(Activity): Within the listing below, the lines to output run from the one containing "- reflexivity." through the one containing "destruct (if providerRequiresKey"; copy them exactly and nothing else.

(Record extracts):
(** X8.  Short-circuit respect.  When the pre-hooks end with a
    short-circuit that carries a response or an error, [tryRequest] returns
    (it neither blocks nor crashes) without putting a message on a queue and
    without a call to any adapter. *)
Theorem tryRequest_short_circuit_contacts_no_provider
    (providerRequiresKey : ModelProvider -> bool)
    (bifrost : Bifrost) (req : BifrostRequest) (ctx : option Context)
    (requestType : RequestType) (log : Log) (queue : Queue) :
  getProviderQueue bifrost (ReqProvider req) = inr queue ->
  shortCircuitArgs
    (snd (fst (fst (fst
       (RunPreHooks (getPluginPipeline bifrost)
          (match ctx with Some c => c | None => backgroundCtx end)
          (Some (fst (addTools_tryRequest bifrost requestType req log)))
          (snd (addTools_tryRequest bifrost requestType req log)))))))
  <> None ->
  exists resp err evs,
    tryRequest providerRequiresKey bifrost req ctx requestType log
    = (Returned resp err, log ++ evs)
    /\ existsb isEnqueue evs = false
    /\ (forall p, adapterCallsOf p evs = 0%nat)
    /\ (resp = None \/ err = None).
Proof.
  intros Hqueue Hsc. unfold tryRequest. rewrite Hqueue.
  destruct (tryRequest_pre_hooks bifrost requestType
              (match ctx with Some c => c | None => backgroundCtx end) req log)
    as [tools [k H]].
  cbv zeta in H. destruct H as (Ht & Hcase & Hk & Hlog & Hpl & Hcount & _).
  destruct (addTools_tryRequest bifrost requestType req log) as [req' log0].
  simpl in Ht, Hlog, Hpl, Hcount, Hsc.
  destruct (RunPreHooks (getPluginPipeline bifrost) _ (Some req') log0)
    as [[[[[ctx1 preReq] sc] preCount] pipeline] log1].
  simpl in Hlog, Hpl, Hcount, Hsc.
  destruct (shortCircuitArgs sc) as [[scResp scErr]|]; [|congruence].
  pose proof (RunPostHooks_log pipeline ctx1 scResp scErr preCount log1) as Hpost.
  destruct (RunPostHooks pipeline ctx1 scResp scErr preCount log1)
    as [[[[c2 r2] e2] p2] log2].
  simpl in Hpost.
  exists (fst (errorWins (r2, e2))), (snd (errorWins (r2, e2))),
    (tools ++ preEvents 0 k sc
           ++ map EvPostHook (rev (seq 0 (clampCount pipeline preCount)))).
  split; [|split; [|split]].
  - unfold returned. rewrite Hpost, Hlog. f_equal. log_assoc.
  - rewrite !existsb_app, no_enqueue_in_post.
    destruct (adapterCallsOf_preEvents "" 0 k sc) as [_ ->].
    destruct Hcase; subst tools; reflexivity.
  - intros p. rewrite !adapterCallsOf_app, adapterCallsOf_post.
    destruct (adapterCallsOf_preEvents p 0 k sc) as [-> _].
    destruct Hcase; subst tools; reflexivity.
  - unfold errorWins. destruct e2; simpl; auto.
Qed.

Lemma tryRequest_short_circuit_contacts_no_provider_witness :
  exists resp err evs,
    tryRequest Sample.requiresKey Sample.cachingEngine
      (Sample.chat OpenAI "gpt-4o-mini" []) None ChatCompletionRequest []
    = (Returned resp err, [] ++ evs)
    /\ existsb isEnqueue evs = false
    /\ (forall p, adapterCallsOf p evs = 0%nat)
    /\ (resp = None \/ err = None).
Proof.
  apply (tryRequest_short_circuit_contacts_no_provider Sample.requiresKey
           Sample.cachingEngine (Sample.chat OpenAI "gpt-4o-mini" []) None
           ChatCompletionRequest []
           (Sample.openQueue (Sample.steadyAdapter OpenAI "r1"))).
  - reflexivity.
  - simpl. discriminate.
Defined.

(* ================================================================= *)
(** ** The fallback cascade *)





(* ================================================================= *)
(** ** Cancellation and blocking *)

Lemma sendOrDone_background (queue : Queue) (t : nat) :
  sendOrDone queue backgroundCtx t <> Some CancelledWaiting.
Proof. unfold sendOrDone. simpl. destruct (hasSpace queue t); discriminate. Qed.

Lemma waitForQueue_background (queue : Queue) (fuel t : nat) :
  waitForQueue queue backgroundCtx t fuel <> CancelledWaiting.
Proof.
  revert t. induction fuel as [|fuel IH]; intros t; simpl; [discriminate|].
  destruct (sendOrDone queue backgroundCtx t) as [a|] eqn:E; [|apply IH].
  intros ->. now apply (sendOrDone_background queue t).
Qed.

Lemma admission_background (dropExcess : bool) (queue : Queue) :
  admission dropExcess queue backgroundCtx <> CancelledWaiting.
Proof.
  unfold admission. destruct (sendOrDone queue backgroundCtx 0) as [a|] eqn:E.
  - intros ->. now apply (sendOrDone_background queue 0).
  - destruct dropExcess; [discriminate | apply waitForQueue_background].
Qed.

Lemma no_shortCircuit_in_post (l : list nat) :
  existsb isShortCircuit (map EvPostHook l) = false.
Proof. induction l as [|i l IH]; simpl; [reflexivity | exact IH]. Qed.

(** One turn of the worker only adds to the log, and no short-circuit. *)
Lemma requestWorker_extends_log
    (providerRequiresKey : ModelProvider -> bool) (bifrost : Bifrost)
    (queue : Queue) (req : ChannelMessage) (log log' : Log) (d : Delivery) :
  requestWorker providerRequiresKey bifrost queue req log = (d, log') ->
  exists evs, log' = log ++ evs /\ existsb isShortCircuit evs = false.
Proof.
  unfold requestWorker. intros H.
  assert (Hnil : exists evs, log = log ++ evs /\ existsb isShortCircuit evs = false).
  { exists []. split; [now rewrite app_nil_r | reflexivity]. }
  destruct (if providerRequiresKey (GetProviderKey (adapter queue)) then _ else _)
    as [key|err|msg]; [|inversion H; subst; exact Hnil ..].
  destruct (GetConfigForProvider (account bifrost) (GetProviderKey (adapter queue)))
    as [err|config]; [inversion H; subst; exact Hnil|].
  destruct (retryLoop _ _ _ _ _ _ _ _) as [panic|[st l]] eqn:Hloop;
    [inversion H; subst; exact Hnil|].
  apply retryLoop_events in Hloop;
    [|apply workerPostHookRunner_posts | reflexivity].
  destruct Hloop as [call [posts [Hl Hcall]]].
  assert (Hres : exists evs, l = log ++ evs /\ existsb isShortCircuit evs = false).
  { eexists. split; [exact Hl|]. rewrite existsb_app, no_shortCircuit_in_post.
    destruct Hcall as [->|[_ ->]]; reflexivity. }
  destruct (bifrostError st); [inversion H; subst; exact Hres|].
  destruct (isStreamRequestType (msgType req)); inversion H; subst; exact Hres.
Qed.

Lemma app_cons_longer {A : Type} (l rest : list A) (x : A) : l ++ x :: rest <> l.
Proof.
  intros H. apply (f_equal (@List.length A)) in H.
  rewrite length_app in H. simpl in H. lia.
Qed.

(Result for this task):
  - reflexivity.
  - simpl. discriminate.
Defined.

(* ================================================================= *)
(** ** The fallback cascade *)





(* ================================================================= *)
(** ** Cancellation and blocking *)

Lemma sendOrDone_background (queue : Queue) (t : nat) :
  sendOrDone queue backgroundCtx t <> Some CancelledWaiting.
Proof. unfold sendOrDone. simpl. destruct (hasSpace queue t); discriminate. Qed.

Lemma waitForQueue_background (queue : Queue) (fuel t : nat) :
  waitForQueue queue backgroundCtx t fuel <> CancelledWaiting.
Proof.
  revert t. induction fuel as [|fuel IH]; intros t; simpl; [discriminate|].
  destruct (sendOrDone queue backgroundCtx t) as [a|] eqn:E; [|apply IH].
  intros ->. now apply (sendOrDone_background queue t).
Qed.

Lemma admission_background (dropExcess : bool) (queue : Queue) :
  admission dropExcess queue backgroundCtx <> CancelledWaiting.
Proof.
  unfold admission. destruct (sendOrDone queue backgroundCtx 0) as [a|] eqn:E.
  - intros ->. now apply (sendOrDone_background queue 0).
  - destruct dropExcess; [discriminate | apply waitForQueue_background].
Qed.

Lemma no_shortCircuit_in_post (l : list nat) :
  existsb isShortCircuit (map EvPostHook l) = false.
Proof. induction l as [|i l IH]; simpl; [reflexivity | exact IH]. Qed.

(** One turn of the worker only adds to the log, and no short-circuit. *)
Lemma requestWorker_extends_log
    (providerRequiresKey : ModelProvider -> bool) (bifrost : Bifrost)
    (queue : Queue) (req : ChannelMessage) (log log' : Log) (d : Delivery) :
  requestWorker providerRequiresKey bifrost queue req log = (d, log') ->
  exists evs, log' = log ++ evs /\ existsb isShortCircuit evs = false.
Proof.
  unfold requestWorker. intros H.
  assert (Hnil : exists evs, log = log ++ evs /\ existsb isShortCircuit evs = false).
  { exists []. split; [now rewrite app_nil_r | reflexivity]. }
  destruct (if providerRequiresKey (GetProviderKey (adapter queue)) then _ else _)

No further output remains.